The Robert Wood Johnson Foundation and the New Jersey Chamber of Commerce Foundation today unveiled a five-year, $22 million initiative to bolster the Garden State's nursing workforce.

The "New Jersey Nurse Initiative" targets grants, scholarships, and funding to increase faculty at nursing schools across the state. A central component will be a Faculty Preparation Program that funds 46 Robert Wood Johnson Foundation New Jersey Nursing Scholars who will study to become faculty and commit to teaching for three years after they complete their studies.

"There is a real danger that the short-term easing of the nursing shortage caused by the recession will create the false impression that we've found a solution to the more serious nursing shortage that lies ahead," says Risa Lavizzo-Mourey, MD, president and CEO of the Robert Wood Johnson Foundation. "We have not. Layoffs and older nurses staying in or returning to the workforce postpone, but do not fix, the problem."

The initiative was unveiled today during a hearing before the New Jersey Senate's Health, Human Services and Senior Citizens Committee.

A report issued today by the New Jersey Collaborating Center for Nursing at Rutgers finds that the average registered nurse in New Jersey is a 50-year-old woman who works more than 10 hours a day. More than half of the state’s RNs—54.4%—are between the ages of 46 and 60. Nearly one-third of the state's nursing workforce will reach retirement age in the next decade.

Joan Verplanck, president of the New Jersey Chamber of Commerce, says addressing the nursing shortage makes good business sense. "The annual cost to U.S. businesses of poor healthcare quality per covered employee is $1,900," she says. "Each year, inadequate care costs businesses as many as 45 million avoidable sick days—the equivalent of 180,000 full-time employees calling in sick every day for a full year. This costs the nation’s employers more than $7 billion a year in lost productivity."

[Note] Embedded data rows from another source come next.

(* ===== verification/MerkleProofs.v ===== *)
(** * core/merkle: proofs and their verification

    The proof builders and [HardVerifier], and [MultiProof], which merges the proofs of
    several elements: [MultiProof::Builder] drops the part of a path that the previous one
    already has, [MultiProof::Verifier] replays it. *)

From stdpp Require Import base list numbers option.
From S2P Require Import Prelude Merkle.
Local Open Scope Z_scope.

(** ** Builders *)

Section builders.

Context {Hash : Type} `{Hasher Hash}.

Record ProofBuilderStd := mkProofBuilderStd { std_Proof : list (bool * Hash) }.

#[global] Instance ProofBuilderStd_builder : IProofBuilder Hash ProofBuilderStd := {
  AppendNode := λ b n _, (true, mkProofBuilderStd (std_Proof b ++ [n]));
}.

Record ProofBuilderHard := mkProofBuilderHard { hard_Proof : list Hash }.

#[global] Instance ProofBuilderHard_builder : IProofBuilder Hash ProofBuilderHard := {
  AppendNode := λ b n _, (true, mkProofBuilderHard (hard_Proof b ++ [n.2]));
}.

(** [Mmr::get_Proof(Proof&, i)]. *)
Definition get_Proof_std {Sto} `{!MmrStore Hash Sto} (uninit : Hash) (m : Mmr.t Sto) (proof : Proof_t) (i : Z)
    : option Proof_t :=
  '(_, bld) ← Mmr.get_Proof uninit m (mkProofBuilderStd proof) i; Some (std_Proof bld).

(** [PathCaclulator]: a range without elements, its hashes are not to be read. *)
Record PathCaclulator := mkPathCaclulator {}.

#[global] Instance PathCaclulator_store : MmrStore Hash PathCaclulator := {
  LoadElement := λ _ _, Some hZero;
  SaveElement := λ s _ _, Some s;
}.

Definition InterpretPath `{!IProofBuilder Hash B} (uninit : Hash) (m_Count : Z) (b : B) (i : Z)
    : option (bool * B) :=
  Mmr.get_ProofInternal uninit (Mmr.mk m_Count mkPathCaclulator) b i true.

End builders.

Arguments ProofBuilderStd : clear implicits.
Arguments ProofBuilderHard : clear implicits.

(** ** HardVerifier *)

Module HardVerifier.
Section hard_verifier.

Context {Hash : Type} `{Hasher Hash}.

(** [m_itPos] is the part of the proof from the iterator to [m_itEnd]. *)
Record t := mk { m_hv : Hash; m_itPos : list Hash }.

Definition IsEnd (v : t) : bool := match m_itPos v with [] => true | _ => false end.

Definition InterpretOnce (v : t) (bOnRight : bool) : bool * t :=
  match m_itPos v with
  | [] => (false, v)
  | x :: it => (true, mk (Interpret (m_hv v) x bOnRight) it)
  end.

#[global] Instance MyMmr_builder : IProofBuilder Hash t := {
  AppendNode := λ v n _, InterpretOnce v n.1;
}.

Definition InterpretMmr (uninit : Hash) (v : t) (iIdx nCount : Z) : option (bool * t) :=
  if nCount <=? iIdx then Some (false, v) else InterpretPath uninit nCount v iIdx.

End hard_verifier.

Arguments t : clear implicits.

End HardVerifier.

(** ** MultiProof

    The vectors used as stacks are lists with the back element first. *)

Module MultiProof.
Section multi_proof.

Context {Hash : Type} `{Hasher Hash} `{!EqDecision Hash}.

Record Builder := mkBuilder {
  m_vData : list Hash;
  m_vLast : list Position;
  m_vLastRev : list Position;
  m_bSkipSibling : bool;
}.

The New Jersey Collaborating Center for Nursing reports that there are 567 full-time nurse faculty in the state. Their average age is 55, and 74 of them are expected to retire within five years. More than half the state’s nursing schools already limit student capacity due to limited faculty.

The nursing initiative will also create a single on-line application for prospective students by 2010 that will send their application to every nursing school in the state, as part of a national initiative headed by the American Association of Colleges of Nursing.

The initiative has set up a Web site— for anyone interested in nursing in New Jersey. It includes searchable listings of nursing programs filtered by degree, county and institution.